Update der Lawinenvorhersage für Donnerstag, 5. Februar 2026.

Triebschnee und schwachen Altschnee beachten.

Den ganzen Tag gilt über der Baumgrenze mäßige Lawinengefahr, also Gefahrenstufe zwei, darunter geringe Lawinengefahr, also Gefahrenstufe eins.

Den ganzen Tag über der Baumgrenze müssen wir auf ein Triebschnee-Problem achten. Vor allem in den Expositionen West über Nord bis Ost. Des Weiteren, Den ganzen Tag über 2000 Meter müssen wir auf ein Altschnee-Problem achten. Vor allem in den Expositionen West über Nord bis Ost.

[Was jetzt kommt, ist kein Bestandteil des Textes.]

(* ===== verification/Allocation.v ===== *)
(** * Allocating games on other servers

    [src/src/server/game/runtime_store_game_server_registry.cpp] and
    [remote_game_allocator.cpp].  The HTTP request to another server is a parameter of
    the allocator; the wall clock is an argument. *)

From S2P Require Import Prelude Piece BoardModel PathUtils PieceRules CollisionResolver MoveScheduler RealTimeArbiter GameState CppString BoardIO GameMessages Codecs Rooms Sessions RuntimeStore Matchmaking Hosting.
From Stdlib Require Import Ascii String OrderedTypeEx Sorted.
Open Scope string_scope.
Open Scope Z_scope.

(** ** [RuntimeStoreGameServerRegistry] *)

Section Registry.
Context {S : Type} `{RuntimeStore S}.

Definition is_live_server (ttl now : Z) (server : GameServerRecord) : res bool :=
  if negb (String.eqb (gsr_status server) "healthy") then Ok false
  else if is_empty_string (gsr_allocation_endpoint server) then Ok false
  else if gsr_last_heartbeat server <=? 0 then Ok false
  else age ← i64_sub now (gsr_last_heartbeat server); Ok (age <=? ttl).

(** The comparison passed to [std::sort]. *)
Definition server_before (lhs rhs : GameServerRecord) : bool :=
  if negb (gsr_active_rooms lhs =? gsr_active_rooms rhs)
  then gsr_active_rooms lhs <? gsr_active_rooms rhs
  else String.ltb (gsr_server_id lhs) (gsr_server_id rhs).

(** [std::sort]: insertion into a sorted list. *)
Fixpoint insert_server (x : GameServerRecord) (l : list GameServerRecord) : list GameServerRecord :=
  match l with
  | [] => [x]
  | y :: l' => if server_before y x then y :: insert_server x l' else x :: l
  end.
Definition sort_servers (l : list GameServerRecord) : list GameServerRecord :=
  foldr insert_server [] l.

Fixpoint live_servers (ttl now : Z) (l : list GameServerRecord) : res (list GameServerRecord) :=
  match l with
  | [] => Ok []
  | server :: l' =>
      live ← is_live_server ttl now server;
      rest ← live_servers ttl now l';
      Ok (if live : bool then server :: rest else rest)
  end.
Definition list_available_servers (ttl now : Z) (s : S) : res (list GameServerRecord) :=
  servers ← live_servers ttl now (list_game_servers s);
  Ok (sort_servers servers).

Definition get_server (ttl now : Z) (s : S) (server_id : string) : res (option GameServerRecord) :=
  match get_game_server s server_id with
  | None => Ok None
  | Some server => live ← is_live_server ttl now server; Ok (if live : bool then Some server else None)
  end.

End Registry.

(** ** [RemoteGameAllocator] *)

(** The fields of an answer that the server left empty. *)
Definition complete_response (server : GameServerRecord) (response : GameCreationResponse) :
    GameCreationResponse :=
  mkCreationResponse (cp_room_id response)
    (or_else (cp_game_server_id response) (gsr_server_id server))
    (Some (match cp_endpoint response with
           | Some e => or_else e (gsr_endpoint server)
           | None => gsr_endpoint server
           end)).

Section Remote.
(** [GameAllocationHttpClient::allocate]: the answer to the request sent as the
    [n]-th attempt to an endpoint. *)
Context (http_allocate : nat -> string -> GameCreationRequest -> option GameCreationResponse).

Fixpoint try_candidates (request : GameCreationRequest) (attempts max_retry_count : nat)
    (candidates : list GameServerRecord) : res GameCreationResponse :=
  match candidates with
  | [] => Err RuntimeError
  | server :: rest =>
      if Nat.leb max_retry_count attempts then Err RuntimeError
      else
        match http_allocate attempts (gsr_allocation_endpoint server) request with
        | None => try_candidates request (attempts + 1) max_retry_count rest
        | Some response =>
            Ok (complete_response server response)
        end
  end.

(** [RemoteGameAllocator::allocate_game]. *)
Definition remote_allocate_game {S} `{RuntimeStore S} (ttl now : Z) (max_retry_count : nat) (s : S)
    (request : GameCreationRequest) : res GameCreationResponse :=
  candidates ← list_available_servers ttl now s;
  match candidates with
  | [] => Err RuntimeError
  | _ => try_candidates request 0 max_retry_count candidates
  end.

End Remote.

(** ** The order of the servers *)

(** Fewer rooms first, then the smaller name. *)
Definition less_loaded (a b : GameServerRecord) : Prop :=
  gsr_active_rooms a < gsr_active_rooms b \/
  gsr_active_rooms a = gsr_active_rooms b /\ String_as_OT.lt (gsr_server_id a) (gsr_server_id b).
Definition no_worse (a b : GameServerRecord) : Prop := ~ less_loaded b a.

Lemma server_before_spec a b : server_before a b = true <-> less_loaded a b.
Proof.
  unfold server_before, less_loaded. destruct (Z.eqb_spec (gsr_active_rooms a) (gsr_active_rooms b)) as [E|E].
  - cbn [negb]. unfold String.ltb. fold (String_as_OT.cmp (gsr_server_id a) (gsr_server_id b)).
    rewrite <- String_as_OT.cmp_lt.
    destruct (String_as_OT.cmp _ _); split; intros Hx; try done; try lia; try naive_solver lia.
  - cbn [negb]. rewrite Z.ltb_lt. split; [by left|]. intros [?|[? _]]; [done|lia].
Qed.

#[export] Instance less_loaded_order : StrictOrder less_loaded.
Proof.
  split.
  - intros a [?|[_ Hlt]]; [lia|]. by eapply String_as_OT.lt_not_eq.
  - intros a b c [?|[E1 L1]] [?|[E2 L2]]; [left; lia..|right].
    split; [lia|]. by eapply String_as_OT.lt_trans.
Qed.

Lemma less_loaded_cases a b : less_loaded a b \/ (gsr_active_rooms a = gsr_active_rooms b /\
  gsr_server_id a = gsr_server_id b) \/ less_loaded b a.
Proof.
  destruct (Z.lt_trichotomy (gsr_active_rooms a) (gsr_active_rooms b)) as [?|[E|?]];
    [left; by left| |right; right; by left].
  destruct (String_as_OT.compare (gsr_server_id a) (gsr_server_id b)) as [L|L|L].
  - left; by right.
  - right; by left.
  - right; right; right; done.
Qed.

#[export] Instance no_worse_transitive : Transitive no_worse.
Proof.
  intros a b c Hab Hbc Hca. destruct (less_loaded_cases a b) as [L|[[E1 E2]|L]]; [|..|done].
  - apply Hbc. by etransitivity.
  - apply Hbc. unfold less_loaded in *. by rewrite E1, E2 in Hca.
Qed.

Lemma insert_server_perm x l : insert_server x l ≡ₚ x :: l.
Proof.
  induction l as [|y l IH]; simpl; [done|]. destruct (server_before y x); [|done].
  rewrite IH. apply Permutation_swap.
Qed.

Lemma insert_server_sorted x l : Sorted no_worse l -> Sorted no_worse (insert_server x l).
Proof.
  induction 1 as [|y l Hl IH Hy]; simpl; [by repeat constructor|].
  destruct (server_before y x) eqn:E.
  - apply server_before_spec in E. constructor; [done|].
    assert (no_worse y x) by (intros L; exact (irreflexivity less_loaded y (transitivity E L))).
    destruct l as [|z l]; simpl; [by constructor|]. apply HdRel_inv in Hy.
    destruct (server_before z x); by constructor.
  - constructor; [by constructor|]. constructor. intros L%server_before_spec. congruence.
Qed.

Lemma sort_servers_spec l : sort_servers l ≡ₚ l /\ StronglySorted no_worse (sort_servers l).
Proof.
  split.
  - induction l as [|x l IH]; simpl; [done|]. rewrite insert_server_perm. by f_equiv.
  - apply Sorted_StronglySorted; [apply no_worse_transitive|].
    induction l as [|x l IH]; simpl; [constructor|by apply insert_server_sorted].
Qed.

(** ** Live servers *)

(** The server said within the last [ttl] seconds that it is healthy, and where. *)
Definition live_at (ttl now : Z) (r : GameServerRecord) : bool :=
  bool_decide (gsr_status r = "healthy") && negb (bool_decide (gsr_allocation_endpoint r = "")) &&
  (0 <? gsr_last_heartbeat r) && (now <=? gsr_last_heartbeat r + ttl).

Lemma is_live_server_spec ttl now r : 0 <= now < 2 ^ 63 -> gsr_last_heartbeat r < 2 ^ 63 ->
  is_live_server ttl now r = Ok (live_at ttl now r).
Proof.
  intros Hnow Hr. unfold is_live_server, live_at.
  destruct (String.eqb_spec (gsr_status r) "healthy"); cbn [negb];
    [rewrite bool_decide_eq_true_2 by done|by rewrite bool_decide_eq_false_2].
  destruct (gsr_allocation_endpoint r); [done|]. cbn [is_empty_string].
  rewrite bool_decide_eq_false_2 by done. cbn [negb andb].
  destruct (Z.leb_spec (gsr_last_heartbeat r) 0) as [Hh|Hh]; [by rewrite (proj2 (Z.ltb_ge _ _) Hh)|].
  rewrite (proj2 (Z.ltb_lt _ _) Hh). unfold i64_sub.
  rewrite i64_checked_ok, bind_ok by (unfold fits_i64; lia). f_equal.
  destruct (Z.leb_spec (now - gsr_last_heartbeat r) ttl), (Z.leb_spec now (gsr_last_heartbeat r + ttl)); lia || done.
Qed.

Lemma live_servers_spec ttl now l : 0 <= now < 2 ^ 63 ->
  (forall r, r ∈ l -> gsr_last_heartbeat r < 2 ^ 63) ->
  live_servers ttl now l = Ok (List.filter (live_at ttl now) l).
Proof.
  intros Hnow. induction l as [|r l IH]; intros Hl; [done|]. cbn [live_servers].
  rewrite is_live_server_spec, bind_ok, IH, bind_ok; [by cbn; destruct (live_at _ _ _)|..|done|].
  - intros r' Hr'. by apply Hl, list_elem_of_further.
  - apply Hl, list_elem_of_here.
Qed.

(** ** The attempts *)

(** The outcome of asking the candidates in order: the first answer, completed, or an
    exception if none of the first [max] answers. *)
Definition asked (http : nat -> string -> GameCreationRequest -> option GameCreationResponse)
    (request : GameCreationRequest) (from max : nat) (candidates : list GameServerRecord)
    (result : res GameCreationResponse) : Prop :=
  let silent k r := http (from + k)%nat (gsr_allocation_endpoint r) request = None in
  match result with
  | Ok response => exists n r answer, (from + n < max)%nat /\ candidates !! n = Some r /\
      http (from + n)%nat (gsr_allocation_endpoint r) request = Some answer /\
      response = complete_response r answer /\
      forall k r', (k < n)%nat -> candidates !! k = Some r' -> silent k r'
  | Err e => e = RuntimeError /\
      forall k r', (from + k < max)%nat -> candidates !! k = Some r' -> silent k r'
  end.

Lemma try_candidates_spec http request max candidates : forall from,
  asked http request from max candidates (try_candidates http request from max candidates).
Proof.
  induction candidates as [|r l IH]; intros from; cbn [try_candidates].
  { split; [done|]. intros k r' _ Hk. by rewrite lookup_nil in Hk. }
  destruct (Nat.leb_spec max from) as [Hm|Hm].
  { split; [done|]. intros k r' Hk. lia. }
  destruct (http from (gsr_allocation_endpoint r) request) as [answer|] eqn:E.
  { exists 0%nat, r, answer. rewrite Nat.add_0_r. split_and!; [done|done|done|done|]. intros; lia. }
  specialize (IH (from + 1)%nat). destruct (try_candidates http request (from + 1) max l) as [response|e].
  - destruct IH as (n & r' & answer & Hn & Hr' & Ha & -> & Hbefore). exists (Datatypes.S n), r', answer.
    split_and!; [lia|done|by replace (from + Datatypes.S n)%nat with (from + 1 + n)%nat by lia|done|].
    intros [|k] r'' Hk Hr''; [simplify_eq/=; by rewrite Nat.add_0_r|].
    replace (from + Datatypes.S k)%nat with (from + 1 + k)%nat by lia. apply Hbefore; [lia|done].
  - destruct IH as [-> Hall]. split; [done|].
    intros [|k] r'' Hk Hr''; [simplify_eq/=; by rewrite Nat.add_0_r|].
    replace (from + Datatypes.S k)%nat with (from + 1 + k)%nat by lia. apply Hall; [lia|done].
Qed.

(** The live servers of a store, best first. *)
Definition available {S} `{RuntimeStore S} (ttl now : Z) (s : S) (candidates : list GameServerRecord) : Prop :=
  (forall r, r ∈ candidates <->
     get_game_server s (gsr_server_id r) = Some r /\ live_at ttl now r = true) /\
  StronglySorted no_worse candidates.

Lemma list_available_spec {S : Type} `{RuntimeStoreLaws S} (ttl now : Z) (s : S) : 0 <= now < 2 ^ 63 ->
  (forall r, r ∈ list_game_servers s -> gsr_last_heartbeat r < 2 ^ 63) ->
  exists candidates, list_available_servers ttl now s = Ok candidates /\
    candidates ≡ₚ List.filter (live_at ttl now) (list_game_servers s) /\ available ttl now s candidates.
Proof.
  intros Hnow Hbeats. unfold list_available_servers. rewrite live_servers_spec, bind_ok by done.
  set (live := List.filter _ _). destruct (sort_servers_spec live) as [Hp Hs].
  eexists. split_and!; [done|done|]. split; [|done].
  intros r. rewrite Hp. unfold live. rewrite list_elem_of_In, filter_In, <- list_elem_of_In. by rewrite listed.
Qed.

(** ** Properties *)

(** C23: The remote allocator asks exactly the live servers of the store, each at most
    once and the least loaded first (ties by name), until one answers or the retries
    are used up: it returns the first answer, with the fields the server left empty
    filled from its record, and throws exactly if nobody that was asked answers. *)
Theorem remote_allocation_correct {S : Type} `{RuntimeStoreLaws S}
    (http : nat -> string -> GameCreationRequest -> option GameCreationResponse)
    (ttl now : Z) (max_retry_count : nat) (s : S) (request : GameCreationRequest)
    (Hnow : 0 <= now < 2 ^ 63)
    (Hbeats : forall r, r ∈ list_game_servers s -> gsr_last_heartbeat r < 2 ^ 63) :
  exists candidates,
    candidates ≡ₚ List.filter (live_at ttl now) (list_game_servers s) /\
    (forall r, r ∈ candidates <->
       get_game_server s (gsr_server_id r) = Some r /\ live_at ttl now r = true) /\
    StronglySorted no_worse candidates /\
    asked http request 0 max_retry_count candidates
      (remote_allocate_game http ttl now max_retry_count s request).
Proof.
  destruct (list_available_spec ttl now s Hnow Hbeats) as (candidates & El & Hp & Hin & Hs).
  exists candidates. split_and!; [done..|]. unfold remote_allocate_game. rewrite El, bind_ok.
  destruct candidates eqn:E; [|apply try_candidates_spec]. split; [done|]. intros k r _ Hk.
  by rewrite lookup_nil in Hk.
Qed.

Definition sample_store : InMemoryRuntimeStore :=
  let metrics rooms allocation := mkMetrics rooms 0 0 0 0 "" "" "ws://a" allocation false false in
  publish_server_heartbeat
    (publish_server_heartbeat new_memory_store "a" "eu" (metrics 3 "http://a") 1000)
    "b" "eu" (metrics 1 "http://b") 1005.
Definition sample_http (_ : nat) (endpoint : string) (_ : GameCreationRequest) :
    option GameCreationResponse :=
  if String.eqb endpoint "http://a" then Some (mkCreationResponse 4 "" None) else None.

Lemma remote_allocation_correct_witness :
  exists candidates,
    candidates ≡ₚ List.filter (live_at 30 1010) (list_game_servers sample_store) /\
    (forall r, r ∈ candidates <->
       get_game_server sample_store (gsr_server_id r) = Some r /\ live_at 30 1010 r = true) /\
    StronglySorted no_worse candidates /\
    asked sample_http sample_request 0 3 candidates
      (remote_allocate_game sample_http 30 1010 3 sample_store sample_request).
Proof.
  apply (remote_allocation_correct sample_http 30 1010 3 sample_store sample_request).
  - lia.
  - intros r Hr. apply listed in Hr. cbn [get_game_server memory_store] in Hr. unfold mem_get_server in Hr.
    change (game_servers_ sample_store) with
      (<["b" := mkServerEntry "ws://a" "http://b" "eu" 1 "healthy" 1005]>
       (<["a" := mkServerEntry "ws://a" "http://a" "eu" 3 "healthy" 1000]> (∅ : gmap string GameServerEntry))) in Hr.
    rewrite !lookup_insert, lookup_empty in Hr.
    repeat case_decide; [| |done]; injection Hr as Hr; rewrite <- Hr; simpl; lia.
Defined.

(** The first server does not answer; the second does, without naming itself. *)
Example second_server_answers :
  remote_allocate_game sample_http 30 1010 3 sample_store sample_request =
  Ok (mkCreationResponse 4 "a" (Some "ws://a")).
Proof. vm_compute. reflexivity. Qed.
Lemma put_Forall2 (R : PlayerSession -> PlayerSession -> Prop) `{!Reflexive R} p s s' : plane_ok p ->
  s ∈ sessions_ p -> ps_id s' = ps_id s -> R s s' ->
  Forall2 R (sessions_ p) (sessions_ (put_session p s')).
Proof.
  intros Hp Hs E HR. unfold put_session. cbn [set_sessions sessions_].
  assert (NoDup (ps_id <$> sessions_ p)) as Hnd by apply Hp. revert Hs Hnd.
  induction (sessions_ p) as [|y l IH]; simpl; [set_solver|]. intros Hs [Hy Hnd]%NoDup_cons. rewrite E in *.
  destruct (Z.eqb_spec (ps_id y) (ps_id s)) as [Ey|Ey].
  - assert (y = s) as ->.
    { apply elem_of_cons in Hs as [->|Hs]; [done|]. destruct Hy. rewrite Ey. by apply list_elem_of_fmap_2. }
    constructor; [done|]. by apply Forall_Forall2_diag, Forall_true.
  - apply elem_of_cons in Hs as [->|Hs]; [done|]. constructor; [done|by apply IH].
Qed.

Lemma put_ok p s s' : plane_ok p -> s ∈ sessions_ p -> ps_id s' = ps_id s ->
  ps_connection s' = ps_connection s -> plane_ok (put_session p s').
Proof. intros Hp Hs E Ec. eapply replace_session_ok; [done|by apply find_session_in|done|done]. Qed.

Lemma put_matching p s s' : plane_ok p -> s ∈ sessions_ p -> same_user s s' ->
  only_matching p (put_session p s').
Proof.
  intros Hp Hs Hss. pose proof Hss as (E1 & E2 & _ & _). split; [by eapply put_ok| |done].
  by eapply put_Forall2; [apply _|..].
Qed.

Lemma traffic_matching p p' : plane_ok p -> traffic p p' -> only_matching p p'.
Proof.
  intros Hp Ht. split; [by eapply traffic_ok| |apply Ht]. rewrite (tr_sessions _ _ Ht).
  by apply Forall_Forall2_diag, Forall_true.
Qed.

Lemma traffic_keeps p p' : traffic p p' -> keeps_searching p p'.
Proof. intros Ht s Hs _. by rewrite (tr_sessions _ _ Ht). Qed.

Lemma traffic_users p p' : traffic p p' -> keeps_users p p'.
Proof. intros Ht id (s & Hs & E). exists s. by rewrite (tr_sessions _ _ Ht). Qed.

Lemma matching_users p p' : only_matching p p' -> keeps_users p p'.
Proof.
  intros Hm id (s & (i & Hi)%list_elem_of_lookup & E).
  destruct (Forall2_lookup_l _ _ _ _ _ (om_sessions _ _ Hm) Hi) as (s' & Hi' & _ & _ & E' & _).
  exists s'. split; [by eapply list_elem_of_lookup_2|congruence].
Qed.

Die frischen und schon etwas älteren Triebschneeansammlungen liegen an den Expositionen West über Nord bis Ost oberhalb der Waldgrenze auf einer ungünstigen Altschneeoberfläche. Diese können schon von einzelnen Wintersportlern leicht ausgelöst werden. Vorsicht vor allem in Rinnen und Mulden sowie in Kammlagen. Die Lawinen sind vereinzelt mittelgroß. Lawinen können stellenweise im Altschnee ausgelöst werden. Dies vor allem an steilen West-, Nord- und Osthängen oberhalb von rund 2000 m. In den an die Gefahrenstufe 3, "erheblich" angrenzenden Gebieten nehmen Anzahl und Größe der Gefahrenstellen zu.

Und nun zur Schneedecke:

Mit teils starkem Wind wuchsen die Triebschneeansammlungen an. Die verschiedenen Triebschneeansammlungen überlagern vor allem an West-, Nord- und Osthängen eine schwache Altschneedecke. Diese liegen besonders an windgeschützten Schattenhängen auf Oberflächenreif. Die Schneedecke ist allgemein kleinräumig sehr unterschiedlich. Es liegt in allen Höhenlagen für die Jahreszeit wenig Schnee.

Wir finden die folgenden Gefahrenmuster: gm.8: eingeschneiter oberflächenreif, gm.1: bodennahe schwachschicht.

Die Tendenz für Freitag, 6. Februar 2026 lässt eine gleichbleibende Lawinengefahr erwarten.

Wir wünschen euch einen sicheren Tag!